Perhaps, instead of trying to answer the question “can AI replace numerical methods?” we need to reflect more on whether this is the right question to ask. Probabilities are a powerful framework to base this discussion (Jaynes, Reference Jaynes2003). In a departure from deterministic solutions of PDEs, the outcomes of ML are statistical objects that we can use to quantify the element of surprise in our assumptions. Bayesian model selection suggests mixture models (possibly based on PDEs) with quantified probabilities as weights. In case a single model needs to be selected, Bayesian inference offers relevant methods (Zavadlav et al., Reference Zavadlav, Arampatzis and Koumoutsakos2019). In turn, the fusion of ROMs and expensive simulations may offer the best of both worlds. Generative models can sample data from high-dimensional target distributions and can be conditioned on specific quantities or latent structures (Gao et al., Reference Gao, Kaltenbach and Koumoutsakos2024a). This path provides exciting opportunities for a novel way of handling Uncertainty Quantification (UQ) in systems described by PDEs.

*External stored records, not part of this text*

(* ===== verification/KeepAlive.v ===== *)
(** ppnt-http/bin: requests that share a connection.

    [src/ppnt-http/bin/test_http_keepalive.cpp]: five requests one after the other with
    one client ([run_sequence]), for each of which the program reports whether it ran on
    the session of the one before.  Built from the client of [Client.v], the pool of
    [Session.v] and the session of [Http1.v]. *)

From stdpp Require Import gmap strings.
From S2P Require Import Prelude Err Url Binary HttpTypes Session Http1 Client.

Local Open Scope Z_scope.

Definition kRequestCount : nat := 5.

(** [None] dereferences the result of a failed parse. *)
Definition make_request (url_str : bytes) (add_keep_alive_header : bool) : option HttpRequest :=
  match parse url_str with
  | Err _ => None
  | Ok u =>
      Some (MkRequest u (bs "GET") (if add_keep_alive_header then add (bs "Connection") (bs "keep-alive") [] else [])
              None HttpTimeout_default)
  end.

Definition version_number (v : Version) : Z := match v with HTTP_10 => 0 | HTTP_11 => 1 | HTTP_2 => 2 | HTTP_3 => 3 end.

Definition bool_text (b : bool) : bytes := if b then bs "true" else bs "false".

(** How the coroutine ends: at its end, by [co_return] after an error, or it waits, or
    its behaviour is undefined. *)
Inductive sequence_end := Completed | GaveUp | Waiting | UndefinedBehaviour.

Definition lines : Type := list (log_level * bytes).

Section KeepAlive.
Context {P : Type} (execute : P -> bytes -> P * list Http1.event * bool) (parser_reset : P -> P).
Context (write_res : bytes -> Result Z).
Context (h2_request : Z -> HttpRequest -> option (Result HeadParts)) (h2_body : Z -> option (Result bytes)).
Context (ptr_text : Z -> bytes) (error_text : Prelude.Error -> bytes).

Definition tag (label : bytes) (index : Z) : bytes := bs "[" ++ label ++ bs ":" ++ to_string_int index ++ bs "] ".

Definition log_response_meta (label : bytes) (index : Z) (head : HeadParts) (v : Version) (session_ptr : Z) (reused : bool) : bytes :=
  tag label index ++ bs "status=" ++ to_string_int (code (status head)) ++ bs " version=" ++ to_string_int (version_number v) ++
  bs " session=" ++ ptr_text session_ptr ++ bs " reused=" ++ bool_text reused ++
  bs " connection=" ++ default (bs "<missing>") (get (bs "connection") (head_headers head)) ++
  bs " keep-alive=" ++ default (bs "<missing>") (get (bs "keep-alive") (head_headers head)).

(** The loop of [run_sequence] from its turn [i]; [connects i] is what connecting gives
    in this turn, if it is needed. *)
Fixpoint run_turns (label url_str : bytes) (keep : bool) (k : nat) (i : Z) (last_session_ptr : option Z)
    (connects : Z -> Result (Z * Version * P * list (Result bytes))) (n : net) (log : lines) : net (P := P) * lines * sequence_end :=
  match k with
  | O => (n, log, Completed)
  | S k =>
      match make_request url_str keep with
      | None => (n, log, UndefinedBehaviour)
      | Some req =>
          match client_request execute parser_reset write_res h2_request req None (connects i) n with
          | None => (n, log, Waiting)
          | Some (Err e, n) => (n, log ++ [(Err.Error, tag label i ++ bs "request error: " ++ error_text e)], GaveUp)
          | Some (Ok res, n) =>
              let session_ptr := session_owner_ res in
              let reused := match last_session_ptr with Some l => session_ptr =? l | None => false end in
              let log := log ++ [(Info, log_response_meta label i (head_ res) (version_of (world n) session_ptr) session_ptr reused)] in
              match response_body_full execute h2_body res n with
              | None => (n, log, Waiting)
              | Some (Err e, _, n) => (n, log ++ [(Err.Error, tag label i ++ bs "body drain error: " ++ error_text e)], GaveUp)
              | Some (Ok body, _, n) =>
                  run_turns label url_str keep k (i + 1) (Some session_ptr) connects n
                    (log ++ [(Info, tag label i ++ bs "drained_body_bytes=" ++ to_string_int (zsize body))])
              end
          end
      end
  end.

(** With a new client. *)
Definition run_sequence (label url_str : bytes) (keep : bool)
    (connects : Z -> Result (Z * Version * P * list (Result bytes))) : net (P := P) * lines * sequence_end :=
  run_turns label url_str keep kRequestCount 1 None connects (MkNet (MkWorld [] ∅) ∅)
    [(Info, bs "[" ++ label ++ bs "] target=" ++ url_str ++ bs " requests=" ++ to_string_int (Z.of_nat kRequestCount) ++
            bs " keep_alive_header=" ++ bool_text keep)].

(** ** One turn *)

(** Responses that follow each other on a connection: each as it arrives, its head as
    the session keeps it and its body, with the parser's state before it. *)
Inductive responses : P -> list (list bytes * HeadParts * bytes) -> Prop :=
| responses_nil p : responses p []
| responses_cons p p' chunks evss st spans hs b rs :
    Forall (fun c => c <> []) chunks -> parse_chunks execute (parser_reset p) chunks = Some (evss, p') ->
    message_events st spans hs b (concat evss) -> last evss <> Some [] -> responses p' rs ->
    responses p ((chunks, MkHead (kept_status (code st) spans) hs, b) :: rs).

Fixpoint reads_of (rs : list (list bytes * HeadParts * bytes)) : list (Result bytes) :=
  match rs with [] => [] | (chunks, _, _) :: rs => (Ok <$> chunks) ++ reads_of rs end.

(** The key has the session [s] and no other, which a request holds or which is idle. *)
Record holds (key : SessionKey) (s : Z) (v : Version) (idle : list (option Z)) (n : net (P := P)) : Prop := Holds {
  h_group : group_get key (sessions_ (world n)) = MkGroup None idle;
  h_table : table (world n) !! s = Some (MkSession key v true)
}.

Lemma acquire_idle key s v conn n :
  holds key s v [Some s] n ->
  exists n1, acquire_session key conn n = (Ok s, n1) /\ holds key s v [] n1 /\ conns n1 = conns n.
Proof.
  intros [Hg Ht]. unfold acquire_session, acquire_pooled. rewrite Hg.
  assert (Hv : is_valid (world n) s = true) by (unfold is_valid; by rewrite Ht).
  cbn [h2_session h1_idle List.filter]. rewrite Hv. cbn [pop_valid]. rewrite Hv.
  eexists. split; [done|]. split; [|done]. split; cbn; [by rewrite group_get_set|done].
Qed.

Lemma acquire_new key s v p reads n :
  group_get key (sessions_ (world n)) = HostGroup_default -> is_h1 v = true ->
  exists n1, acquire_session key (Ok (s, v, p, reads)) n = (Ok s, n1) /\ holds key s v [] n1 /\
    conns n1 !! s = Some (p, reset_state, reads).
Proof.
  intros Hg Hv. unfold acquire_session, acquire_pooled. rewrite Hg. cbn [h2_session h1_idle HostGroup_default List.filter pop_valid].
  unfold acquire_connected, version_of. cbn [table sessions_ set_group]. rewrite lookup_insert_eq. cbn [s_version].
  replace (is_h2 v) with false by (by destruct v).
  eexists. split; [done|]. split; [|apply lookup_insert_eq]. split; cbn; [by rewrite group_get_set|by rewrite lookup_insert_eq].
Qed.

(** A request on the session it acquired, and its body. *)
Lemma turn_runs req s v conn n n1 p h chunks rest evss p' st spans hs b len :
  let key := request_key req None in
  acquire_session key conn n = (Ok s, n1) -> holds key s v [] n1 -> is_h1 v = true ->
  conns n1 !! s = Some (p, h, (Ok <$> chunks) ++ rest) -> write_res (serialize_to_h1 req) = Ok len ->
  Forall (fun c => c <> []) chunks -> parse_chunks execute (parser_reset p) chunks = Some (evss, p') ->
  message_events st spans hs b (concat evss) -> last evss <> Some [] ->
  exists resp n2 resp' n3 h',
    client_request execute parser_reset write_res h2_request req None conn n = Some (Ok resp, n2) /\
    session_owner_ resp = s /\ head_ resp = MkHead (kept_status (code st) spans) hs /\ version_of (world n2) s = v /\
    response_body_full execute h2_body resp n2 = Some (Ok b, resp', n3) /\
    holds key s v [Some s] n3 /\ conns n3 !! s = Some (p', h', rest).
Proof.
  intros key Hacq [Hg Ht] Hv Hc Hw Hne Hp Hm Hl.
  destruct (exchange_leaves execute parser_reset write_res req len chunks rest p evss p' st spans hs b Hw Hne Hp Hm Hl)
    as (p1 & s1 & reads & s2 & Ereq & Ebody).
  assert (Hver : version_of (world n1) s = v) by (unfold version_of; by rewrite Ht).
  assert (Hval : is_valid (world n1) s = true) by (unfold is_valid; by rewrite Ht).
  unfold client_request. fold key. rewrite Hacq. unfold session_request. rewrite Hver, Hv, Hc.
  cbn [mbind option_bind]. rewrite Ereq. cbn [mbind option_bind set_conn world]. rewrite Hver, Hv.
  eexists _, _, _, _, s2. split; [done|]. split; [done|]. split; [done|]. split; [done|].
  unfold response_body_full, session_body_full. cbn [session_owner_ set_conn world conns]. rewrite Hver, Hv, lookup_insert_eq.
  cbn [mbind option_bind]. rewrite Ebody. cbn [mbind option_bind body_consumed_ hook_key negb is_ok session_owner_ set_conn world conns].
  split; [done|]. split; [|apply lookup_insert_eq]. unfold body_consumed_hook, release_h1_session.
  rewrite Hval, Hver, Hv, Hg. split; [apply group_get_set|done].
Qed.

(** ** The sequence *)

(** What the program prints for responses that all come on the session [s]; [reused] is for
    the first of them. *)
Fixpoint report (label : bytes) (v : Version) (s : Z) (i : Z) (reused : bool) (rs : list (list bytes * HeadParts * bytes)) : lines :=
  match rs with
  | [] => []
  | (_, head, b) :: rs =>
      [(Info, log_response_meta label i head v s reused);
       (Info, tag label i ++ bs "drained_body_bytes=" ++ to_string_int (zsize b))] ++ report label v s (i + 1) true rs
  end.

Section Sequence.
Context (label url_str : bytes) (keep : bool) (req : HttpRequest) (s : Z) (v : Version) (len : Z).
Context (connects : Z -> Result (Z * Version * P * list (Result bytes))).
Hypothesis Hreq : make_request url_str keep = Some req.
Hypothesis Hv : is_h1 v = true.
Hypothesis Hw : write_res (serialize_to_h1 req) = Ok len.

Lemma run_turns_reuse rs p h rest i n log :
  responses p rs -> holds (request_key req None) s v [Some s] n -> conns n !! s = Some (p, h, reads_of rs ++ rest) ->
  exists n', run_turns label url_str keep (length rs) i (Some s) connects n log = (n', log ++ report label v s i true rs, Completed).
Proof.
  intros Hr. revert h i n log. induction Hr as [p|p p' chunks evss st spans hs b rs Hne Hp Hm Hl _ IH]; intros h i n log Hh Hc.
  - exists n. cbn. by rewrite app_nil_r.
  - cbn [reads_of] in Hc. rewrite <- app_assoc in Hc.
    destruct (acquire_idle _ _ _ (connects i) _ Hh) as (n1 & Ha & Hh1 & Ec). rewrite <- Ec in Hc.
    destruct (turn_runs req s v (connects i) n n1 p h chunks (reads_of rs ++ rest) evss p' st spans hs b len Ha Hh1 Hv Hc Hw Hne Hp Hm Hl)
      as (resp & n2 & resp' & n3 & h' & E1 & E2 & E3 & E4 & E5 & Hh3 & Hc3).
    cbn [length run_turns]. rewrite Hreq, E1, E2, E3, E4, E5, Z.eqb_refl.
    destruct (IH h' (i + 1) n3 ((log ++ [(Info, log_response_meta label i (MkHead (kept_status (code st) spans) hs) v s true)]) ++
      [(Info, tag label i ++ bs "drained_body_bytes=" ++ to_string_int (zsize b))]) Hh3 Hc3) as [n' ->].
    exists n'. cbn [report]. by rewrite <- !app_assoc.
Qed.
End Sequence.

(** C14 ([run_sequence] of [test_http_keepalive.cpp], functional): on an HTTP/1.x
    connection that answers every request, each answer without trailers and with an end
    that the parser finds in its bytes, whatever way the bytes arrive, the program
    connects once and all requests after the first one report that they reuse its
    session; it prints for every response in order the status code (0 if the parser
    made no [on_status] call, which it makes for each piece of the reason phrase),
    the headers it asks for and the body size, and runs to its end. *)
Theorem keepalive_reuses (label url_str : bytes) (keep : bool) (req : HttpRequest) (s : Z) (v : Version) (len : Z)
    (connects : Z -> Result (Z * Version * P * list (Result bytes))) (p : P) (rs : list (list bytes * HeadParts * bytes))
    (rest : list (Result bytes)) :
  make_request url_str keep = Some req -> is_h1 v = true -> write_res (serialize_to_h1 req) = Ok len ->
  connects 1 = Ok (s, v, p, reads_of rs ++ rest) -> responses p rs -> length rs = kRequestCount ->
  exists n start, run_sequence label url_str keep connects = (n, start :: report label v s 1 false rs, Completed).
Proof.
  intros Hreq Hv Hw Hcon Hr Hlen. unfold run_sequence. rewrite <- Hlen.
  destruct Hr as [p|p p' chunks evss st spans hs b rs Hne Hp Hm Hl Hr]; [done|]. cbn [reads_of] in Hcon. rewrite <- app_assoc in Hcon.
  destruct (acquire_new (request_key req None) s v p ((Ok <$> chunks) ++ reads_of rs ++ rest) (MkNet (MkWorld [] ∅) ∅) eq_refl Hv)
    as (n1 & Ha & Hh1 & Hc1). rewrite <- Hcon in Ha.
  destruct (turn_runs req s v (connects 1) _ n1 p reset_state chunks (reads_of rs ++ rest) evss p' st spans hs b len Ha Hh1 Hv Hc1 Hw Hne Hp Hm Hl)
    as (resp & n2 & resp' & n3 & h' & E1 & E2 & E3 & E4 & E5 & Hh3 & Hc3).
  cbn [length run_turns]. rewrite Hreq, E1, E2, E3, E4, E5.
  set (log := (_ ++ _) ++ _ : lines).
  destruct (run_turns_reuse label url_str keep req s v len connects Hreq Hv Hw rs p' h' rest (1 + 1) n3 log Hr Hh3 Hc3) as [n' ->].
  eexists n', _. unfold log. cbn [report]. by rewrite <- !app_assoc.
Qed.
End KeepAlive.

(** Five times the response of [sample_events], in four chunks each; the parser keeps
    playing them back. *)
Definition sample_responses : list (list bytes * HeadParts * bytes) :=
  replicate 5 ([bs "1"; bs "2"; bs "3"; bs "4"], MkHead (MkStatus 200 (bs "K")) [MkHeader (bs "Server") (bs "x")], bs "ab").

Lemma sample_responses_ok : responses playback (fun _ => sample_events) [] sample_responses.
Proof.
  unfold sample_responses. generalize 5%nat as k. generalize (@nil (list Http1.event)) as p. intros p k. revert p.
  induction k as [|k IH]; intros p; [constructor|].
  apply (responses_cons _ _ p [] [bs "1"; bs "2"; bs "3"; bs "4"] sample_events (MkStatus 200 (bs "OK")) [bs "O"; bs "K"]); [by repeat constructor|done|exact sample_message|done|apply IH].
Qed.

(** Witness of C14. *)
Lemma keepalive_reuses_witness :
  exists n start, run_sequence playback (fun _ => sample_events) (fun _ => Ok 1) (fun _ _ => None) (fun _ => None) (fun _ => bs "p")
      (fun _ => []) (bs "h1") (bs "http://example.com/") true (fun _ => Ok (7, HTTP_11, [], reads_of sample_responses ++ [])) =
    (n, start :: report (fun _ => bs "p") (bs "h1") HTTP_11 7 1 false sample_responses, Completed).
Proof.
  destruct (make_request (bs "http://example.com/") true) as [req|] eqn:E; [|discriminate E].
  apply (keepalive_reuses playback (fun _ => sample_events) (fun _ => Ok 1) (fun _ _ => None) (fun _ => None) (fun _ => bs "p")
    (fun _ => []) (bs "h1") (bs "http://example.com/") true req 7 HTTP_11 1 (fun _ => Ok (7, HTTP_11, [], reads_of sample_responses ++ []))
    [] sample_responses []); [exact E|done|done|done|exact sample_responses_ok|done].
Defined.
Fixpoint receive_body (reads : list (Result bytes)) (p : P) (s : Http1ServerSession)
    : ended (P * Http1ServerSession) bytes :=
  let finish reads :=
    Ended (p, MkServer (request_ s) [] (temp_header_name_ s) (temp_header_value_ s) (last_was_value_ s)
                (headers_complete_ s) (message_complete_ s)) reads (Ok (body_buffer_ s)) in
  if message_complete_ s then finish reads else
  match reads with
  | [] => Blocked
  | Err e :: reads => Ended (p, s) reads (Err e)
  | Ok [] :: reads => finish reads
  | Ok chunk :: reads =>
      let '(p, evs, ok) := execute p chunk in
      let s := fold_left on_server_event evs s in
      if ok then receive_body reads p s else Ended (p, s) reads (make_err_result bad_message "http1 request body")
  end.

(** What is sent and whether the connection is closed afterwards. *)
Definition send_response (write_res : bytes -> Result Z) (payload : bytes) (p : P) : Result () * bool :=
  match write_res payload with
  | Err e => (Err e, false)
  | Ok _ => (Ok tt, negb (should_keep_alive p))
  end.

Fixpoint parse_request_chunks (p : P) (chunks : list bytes) : option (list (list server_event) * P) :=
  match chunks with
  | [] => Some ([], p)
  | c :: chunks =>
      let '(p, evs, ok) := execute p c in
      if ok : bool then '(r, p) ← parse_request_chunks p chunks; Some (evs :: r, p) else None
  end.
End Server.

(** ** The client session does the same *)

Definition to_h1 (s : Http1ServerSession) : Http1Session :=
  MkH1 (body_buffer_ s) (MkHead (MkStatus 0 []) (headers (request_ s))) (temp_header_name_ s) (temp_header_value_ s)
    (last_was_value_ s) (headers_complete_ s) (message_complete_ s).

(** Callbacks the server ignores, or that only concern the URL. *)
Definition strip (e : server_event) : event :=
  match e with UrlSpan _ | Ev (Status _ _) => MessageBegin | Ev e => e end.

Lemma server_simulates es s :
  to_h1 (fold_left on_server_event es s) = fold_left Http1.on_event (strip <$> es) (to_h1 s).
Proof.
  revert s. induction es as [|e es IH]; intros s; [done|]. cbn [fold_left fmap list_fmap]. rewrite IH. f_equal.
  assert (Hc : to_h1 (commit_header s) = Http1.commit_header (to_h1 s)).
  { unfold commit_header, Http1.commit_header. cbn. by destruct (temp_header_name_ s). }
  destruct e as [b|[|c m|b|b| |b|]]; try done; cbn [on_server_event strip Http1.on_event]; clear IH.
  - unfold on_header_field, Http1.on_header_field. change (Http1.last_was_value_ (to_h1 s)) with (last_was_value_ s).
    destruct (last_was_value_ s); [|done]. by rewrite <- Hc.
  - unfold on_headers_complete, Http1.on_headers_complete. change (Http1.last_was_value_ (to_h1 s)) with (last_was_value_ s).
    destruct (last_was_value_ s); [|done]. by rewrite <- Hc.
Qed.

Definition url_after (u : Url) (e : server_event) : Url := match e with UrlSpan b => set_path b u | _ => u end.

Lemma url_collected es s : url (request_ (fold_left on_server_event es s)) = fold_left url_after es (url (request_ s)).
Proof.
  revert s. induction es as [|e es IH]; intros s; [done|]. cbn [fold_left]. rewrite IH. f_equal.
  assert (Hc : url (request_ (commit_header s)) = url (request_ s)) by (unfold commit_header; by destruct (temp_header_name_ s)).
  destruct e as [b|[|c m|b|b| |b|]]; try done; cbn; unfold on_header_field, on_headers_complete; by destruct (last_was_value_ s).
Qed.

3. Simplify interfaces: patterns across scales in space and time
The growth of ML has led to a “gold rush” across all scientific fields. As the number of publications increases at an exponential pace, it is sometimes difficult to identify novelty, in particular, in advances occurring at the important interfaces between disciplines. I believe that the simplification of questions, algorithms, and results can facilitate the identification of common elements at the interface of AI and scientific computing. The breakthrough in ML in pattern recognition came with the publication of the ImageNet classification achieved by a convolutional neural network (Krizhevsky et al., Reference Krizhevsky, Sutskever and Hinton2012). Today, it is well-known that ML has an advantage in pattern recognition across a broad range of feature spaces (Theodoridis and Koutroumbas, Reference Theodoridis and Koutroumbas2006). Patterns are also present in dynamical systems, not only in space and time but also, more importantly, in a suitable latent space whose dynamics may control the evolution of their effective dynamics. The challenge here is to identify these latent spaces. Can machine learning extend its undisputed capabilities for spatial pattern recognition to such cases? The automated identification and characterization of these patterns may offer a pathway to solving a wide range of scientific problems and engineering designs with dynamics that span multiple spatio-temporal scales (Wilcox, Reference Wilcox1988; Dura-Bernal et al., Reference Dura-Bernal, Suter, Gleeson, Cantarelli, Quintana, Rodriguez, Kedziora, Chadderdon, Kerr, Neymotin, McDougal, Hines, Shepherd and Lytton2019). Several works in our group have shown that the use of RNN-LSTMS, echo state networks, transformers, and reservoir computing cannot be used to forecast complex systems through data alone (Vlachas et al., Reference Vlachas, Byeon, Wan, Sapsis and Koumoutsakos2018, Reference Vlachas, Pathak, Hunt, Sapsis, Girvan, Ott and Koumoutsakos2020) for times that are large multiples of the respective Lyapunov exponent of system dynamics. Is there a way to use the capabilities of RNN-LSTM and transformers to forecast complex systems for unlimited time frames?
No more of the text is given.